North Carolina prison officials are grappling with a growing threat – synthetic marijuana, which is suspected in the death of at least one inmate and the hospitalizations of dozens of others this year.
Known by brand names such as K2 and Spice, synthetic marijuana is readily available online. It’s marketed as a safe alternative to marijuana. But in reality, it’s addictive and can be far more dangerous than marijuana, according to the National Institute on Drug Abuse.
Using it can trigger seizures and suicidal thoughts, elevate blood pressure, and increase the risk of heart attacks.
I can smell it burning right now.
James McElreath, an inmate at Scotland Correctional Institution, speaking about the widespread use of synthetic marijuana in North Carolina’s prisons
Officials began seeing K2 in the North Carolina prisons about two years ago, according to prison spokesman Keith Acree.
“Since then, dozens of inmates have been out to local hospitals as a result of K2 use, some of them with hospital stays of more than a week,” Acree told the Observer.
Several inmates interviewed by the Observer said that K2 has become widespread in the prisons – and that most of it is brought in by correctional officers.
“I can smell it burning right now,” James McElreath, an inmate at Scotland Correctional Institution, said during a recent telephone interview.
State prison leaders have acknowledged that most contraband in maximum security facilities is smuggled in by staff members.
Among the recent emergencies tied to synthetic marijuana:
▪ In January, 10 inmates at Harnett Correctional Institution were hospitalized after suspected overdoses from synthetic marijuana.
▪ In May, 14 prisoners at Hyde Correctional Institution were hospitalized.

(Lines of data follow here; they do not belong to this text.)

(** C6: For a request that the model accepts and a positive page size with which the request's validator accepts it
    (at any page token), paging through [GetRelations] ends and returns exactly the stored relations that match the
    populated fields of the request, each once. *)
Theorem get_relations_pages mc req e n t d :
  repr t d -> 0 < n -> (forall token, validator_GetRelationsRequest req e (Some (Z.of_nat n, token)) = None) ->
  relations_Validate mc (safe_GetRelations req e) = None ->
  exists fuel rs, fetch_all (relations_page mc req e (Z.of_nat n) t) fuel "" = Ok (Some <$> rs) /\
    NoDup rs /\
    forall r, r ∈ rs <->
      d_rels d !! r_ident r = Some r /\ matches (safe_GetRelations req e) (r_ident r).
Proof. exact (relations_pages mc req e n t d). Qed.

(** [GetRelation] for a stored relation that matches the request (with one side given in full)
    never reports it missing: the reply is that relation, or the error that several rows share the
    request's key prefix. *)
Theorem get_relation_found mc h req (w : bool) t d r :
  repr t d -> validator_GetRelationRequest req = None ->
  relations_Validate mc (safe_GetRelation req) = None ->
  IsComplete (object_type req) (object_id req) || IsComplete (subject_type req) (subject_id req) = true ->
  d_rels d !! r_ident r = Some r -> matches (safe_GetRelation req) (r_ident r) ->
  (exists resp, Reader_GetRelation mc h req w t = Ok resp /\ gr_result resp = Some r) \/
  Reader_GetRelation mc h req w t = Fail ErrMultipleResults.
Proof.
  intros Hr Hv Hm Hc Hin Hma. unfold Reader_GetRelation. rewrite Hv, Hm.
  unfold ds.PathAndFilter, ds.direction. rewrite safe_GetRelation_ident.
  assert (exists dir, (if IsComplete (object_type req) (object_id req) then (ByObject, true)
    else if IsComplete (subject_type req) (subject_id req) then (BySubject, true)
    else (ByObject, false)) = (dir, true)) as [dir ->].
  { destruct (IsComplete (object_type req) (object_id req)); [by eexists|].
    simpl in Hc. rewrite Hc. by eexists. }
  destruct (ScanRelations_ok t d dir (ds.asFilter (safe_GetRelation req)) Hr)
    as (scan & l & Hs & (Hy & Hl & _) & _ & _ & Hsup).
  specialize (Hsup _ _ Hin). cbn [negb rbind]. rewrite (Hs "") by (by left). cbn [rbind].
  rewrite (collect_yields _ l) by done.
  assert (Some r ∈ l.*2) as Hrow by (by apply Hsup).
  destruct (l.*2) as [|v [|v' l']]; [by apply elem_of_nil in Hrow| |by right].
  apply list_elem_of_singleton in Hrow as <-. left.
  case_bool_decide; by eexists.
Qed.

Again, K2 was suspected as the cause.
▪ In June, a 38-year-old inmate at Caledonia Correctional Institution was found dead in his cell. State prison officials said the victim, Charles Moss, may have been using K2.
Death of an artist
Fellow inmates believe synthetic marijuana also played a role in the recent death of David Wise, a 58-year-old prisoner at Scotland Correctional Institution, about 100 miles southeast of Charlotte.
Wise, an artist whose work had been displayed in galleries on the Outer Banks, had been serving time for drug offenses and assault by strangulation. He was scheduled to be released in 2018.
But on the afternoon of Aug. 2, a fellow prisoner found Wise unresponsive on his bunk. Inmate James K. Jones told the Observer that Wise had been smoking K2 with another prisoner about noon that day. A few hours later, Jones found Wise looking gray and lifeless.
“I thought he was dead,” Jones said.
Dozens of inmates have been out to local hospitals as a result of K2 use, some of them with hospital stays of more than a week.
Keith Acree, a spokesman for the North Carolina prisons, writing about the toll that synthetic marijuana is taking on the state’s inmates
Wise was taken to a local hospital, where he died two days later. Doctors found he had suffered a heart attack.
An autopsy concluded that Wise died as a result of heart disease. But medical examiners did not test for synthetic marijuana in Wise’s body. A spokesperson for the state Department of Health and Human Services said medical examiners don’t test for synthetic marijuana unless investigators ask them to do so.
Acree said prison officials initially thought that K2 might be a factor in Wise’s death, but “the medical information we were getting from doctors and the hospital did not support that.”
McElreath, the inmate at Scotland Correctional, said he’d also had seen Wise using K2.
“I told him that’s insanity,” McElreath said. “He’d say, ‘Hey man. I wish I could stop, but I’m a drug addict.’ ”
McElreath says he has seen inmates so impaired by K2 that they have attempted to jump from the second tier of a cellblock.
“I’ve seen them laying on the concrete floor swimming like they were on a lake,” McElreath said. “I’ve seen them freak out, crying, screaming for their Dad or Mom.”
‘On the lookout’
Prison officials say they are trying to educate inmates about the perils of synthetic marijuana. Prison leaders have incorporated information about K2 into inmate orientation, and have put up posters in inmate living areas warning of the dangers.
“Prison staff are constantly on the lookout for it,” Acree wrote.
Manufacturers make synthetic marijuana by spraying mind-altering chemicals on dried plant material. It’s often advertised as potpourri or herbal incense, but those who smoke it are generally looking to get high.
A 2015 report by the federal Centers for Disease Control found that the number of people nationwide who had died from synthetic marijuana had tripled over the previous year.
North Carolina legislators outlawed the manufacture, sale and distribution of synthetic marijuana in 2013.
State Rep. Craig Horn, a Weddington Republican who helped sponsor the legislation, says synthetic marijuana is less prevalent in stores than it used to be. But he acknowledged that it is still available online, and that some manufacturers are trying to skirt such laws by including a disingenuous warning on their packages: “Not for Human Consumption.”
If anything, Horn says, he has become more worried about synthetic marijuana.
“This stuff is getting more dangerous because it’s getting more potent,” he said. “The folks who make this stuff constantly push the envelope.”